>>>

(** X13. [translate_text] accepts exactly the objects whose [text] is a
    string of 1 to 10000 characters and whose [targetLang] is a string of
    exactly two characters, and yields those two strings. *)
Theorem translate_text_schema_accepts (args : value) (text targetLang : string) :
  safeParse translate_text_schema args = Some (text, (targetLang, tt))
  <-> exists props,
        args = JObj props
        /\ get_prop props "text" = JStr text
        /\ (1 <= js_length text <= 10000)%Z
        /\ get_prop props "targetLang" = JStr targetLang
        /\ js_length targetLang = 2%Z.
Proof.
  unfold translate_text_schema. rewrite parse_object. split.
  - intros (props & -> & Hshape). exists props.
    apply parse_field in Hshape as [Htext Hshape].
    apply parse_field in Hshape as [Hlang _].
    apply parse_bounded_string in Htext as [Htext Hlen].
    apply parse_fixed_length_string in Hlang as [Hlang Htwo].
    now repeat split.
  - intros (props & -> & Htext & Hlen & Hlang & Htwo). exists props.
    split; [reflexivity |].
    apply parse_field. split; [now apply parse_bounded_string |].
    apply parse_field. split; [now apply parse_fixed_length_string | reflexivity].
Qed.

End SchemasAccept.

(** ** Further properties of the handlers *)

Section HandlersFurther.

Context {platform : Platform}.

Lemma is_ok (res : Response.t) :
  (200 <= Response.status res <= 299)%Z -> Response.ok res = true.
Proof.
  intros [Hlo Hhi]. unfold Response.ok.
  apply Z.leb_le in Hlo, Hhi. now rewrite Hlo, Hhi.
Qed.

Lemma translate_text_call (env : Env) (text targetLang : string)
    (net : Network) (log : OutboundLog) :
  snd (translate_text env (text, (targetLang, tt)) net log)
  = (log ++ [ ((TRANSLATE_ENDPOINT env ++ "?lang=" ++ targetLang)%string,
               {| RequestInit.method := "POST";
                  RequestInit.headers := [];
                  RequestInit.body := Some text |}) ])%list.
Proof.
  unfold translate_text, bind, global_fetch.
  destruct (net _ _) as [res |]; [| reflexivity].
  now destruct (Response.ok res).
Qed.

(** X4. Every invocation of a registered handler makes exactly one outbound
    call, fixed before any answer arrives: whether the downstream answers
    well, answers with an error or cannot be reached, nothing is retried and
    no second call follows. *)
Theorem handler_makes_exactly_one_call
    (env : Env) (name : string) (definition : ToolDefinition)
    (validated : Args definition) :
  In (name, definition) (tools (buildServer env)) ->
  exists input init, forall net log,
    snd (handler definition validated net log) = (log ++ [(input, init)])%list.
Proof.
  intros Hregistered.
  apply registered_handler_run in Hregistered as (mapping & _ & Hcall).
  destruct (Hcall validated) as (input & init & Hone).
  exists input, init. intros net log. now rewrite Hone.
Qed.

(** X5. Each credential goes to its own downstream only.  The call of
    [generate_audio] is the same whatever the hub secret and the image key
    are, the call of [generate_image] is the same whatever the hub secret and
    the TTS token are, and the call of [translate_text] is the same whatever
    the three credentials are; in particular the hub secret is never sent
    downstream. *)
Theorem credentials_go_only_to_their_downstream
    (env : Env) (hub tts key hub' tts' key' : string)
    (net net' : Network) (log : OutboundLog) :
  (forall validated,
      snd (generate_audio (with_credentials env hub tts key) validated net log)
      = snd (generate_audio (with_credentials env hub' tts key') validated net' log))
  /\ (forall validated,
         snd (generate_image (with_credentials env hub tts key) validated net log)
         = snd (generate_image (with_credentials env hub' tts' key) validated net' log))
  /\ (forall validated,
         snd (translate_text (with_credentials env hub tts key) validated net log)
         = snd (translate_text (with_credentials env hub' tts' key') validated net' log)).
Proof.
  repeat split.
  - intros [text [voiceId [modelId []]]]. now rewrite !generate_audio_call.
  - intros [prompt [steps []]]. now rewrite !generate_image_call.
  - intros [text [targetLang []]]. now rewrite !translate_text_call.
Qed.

<<<

What to produce: Take the data above and return it exactly.

Task answer:
(** X13. [translate_text] accepts exactly the objects whose [text] is a
    string of 1 to 10000 characters and whose [targetLang] is a string of
    exactly two characters, and yields those two strings. *)
Theorem translate_text_schema_accepts (args : value) (text targetLang : string) :
  safeParse translate_text_schema args = Some (text, (targetLang, tt))
  <-> exists props,
        args = JObj props
        /\ get_prop props "text" = JStr text
        /\ (1 <= js_length text <= 10000)%Z
        /\ get_prop props "targetLang" = JStr targetLang
        /\ js_length targetLang = 2%Z.
Proof.
  unfold translate_text_schema. rewrite parse_object. split.
  - intros (props & -> & Hshape). exists props.
    apply parse_field in Hshape as [Htext Hshape].
    apply parse_field in Hshape as [Hlang _].
    apply parse_bounded_string in Htext as [Htext Hlen].
    apply parse_fixed_length_string in Hlang as [Hlang Htwo].
    now repeat split.
  - intros (props & -> & Htext & Hlen & Hlang & Htwo). exists props.
    split; [reflexivity |].
    apply parse_field. split; [now apply parse_bounded_string |].
    apply parse_field. split; [now apply parse_fixed_length_string | reflexivity].
Qed.

End SchemasAccept.

(** ** Further properties of the handlers *)

Section HandlersFurther.

Context {platform : Platform}.

Lemma is_ok (res : Response.t) :
  (200 <= Response.status res <= 299)%Z -> Response.ok res = true.
Proof.
  intros [Hlo Hhi]. unfold Response.ok.
  apply Z.leb_le in Hlo, Hhi. now rewrite Hlo, Hhi.
Qed.

Lemma translate_text_call (env : Env) (text targetLang : string)
    (net : Network) (log : OutboundLog) :
  snd (translate_text env (text, (targetLang, tt)) net log)
  = (log ++ [ ((TRANSLATE_ENDPOINT env ++ "?lang=" ++ targetLang)%string,
               {| RequestInit.method := "POST";
                  RequestInit.headers := [];
                  RequestInit.body := Some text |}) ])%list.
Proof.
  unfold translate_text, bind, global_fetch.
  destruct (net _ _) as [res |]; [| reflexivity].
  now destruct (Response.ok res).
Qed.

(** X4. Every invocation of a registered handler makes exactly one outbound
    call, fixed before any answer arrives: whether the downstream answers
    well, answers with an error or cannot be reached, nothing is retried and
    no second call follows. *)
Theorem handler_makes_exactly_one_call
    (env : Env) (name : string) (definition : ToolDefinition)
    (validated : Args definition) :
  In (name, definition) (tools (buildServer env)) ->
  exists input init, forall net log,
    snd (handler definition validated net log) = (log ++ [(input, init)])%list.
Proof.
  intros Hregistered.
  apply registered_handler_run in Hregistered as (mapping & _ & Hcall).
  destruct (Hcall validated) as (input & init & Hone).
  exists input, init. intros net log. now rewrite Hone.
Qed.

(** X5. Each credential goes to its own downstream only.  The call of
    [generate_audio] is the same whatever the hub secret and the image key
    are, the call of [generate_image] is the same whatever the hub secret and
    the TTS token are, and the call of [translate_text] is the same whatever
    the three credentials are; in particular the hub secret is never sent
    downstream. *)
Theorem credentials_go_only_to_their_downstream
    (env : Env) (hub tts key hub' tts' key' : string)
    (net net' : Network) (log : OutboundLog) :
  (forall validated,
      snd (generate_audio (with_credentials env hub tts key) validated net log)
      = snd (generate_audio (with_credentials env hub' tts key') validated net' log))
  /\ (forall validated,
         snd (generate_image (with_credentials env hub tts key) validated net log)
         = snd (generate_image (with_credentials env hub' tts' key) validated net' log))
  /\ (forall validated,
         snd (translate_text (with_credentials env hub tts key) validated net log)
         = snd (translate_text (with_credentials env hub' tts' key') validated net' log)).
Proof.
  repeat split.
  - intros [text [voiceId [modelId []]]]. now rewrite !generate_audio_call.
  - intros [prompt [steps []]]. now rewrite !generate_image_call.
  - intros [text [targetLang []]]. now rewrite !translate_text_call.
Qed.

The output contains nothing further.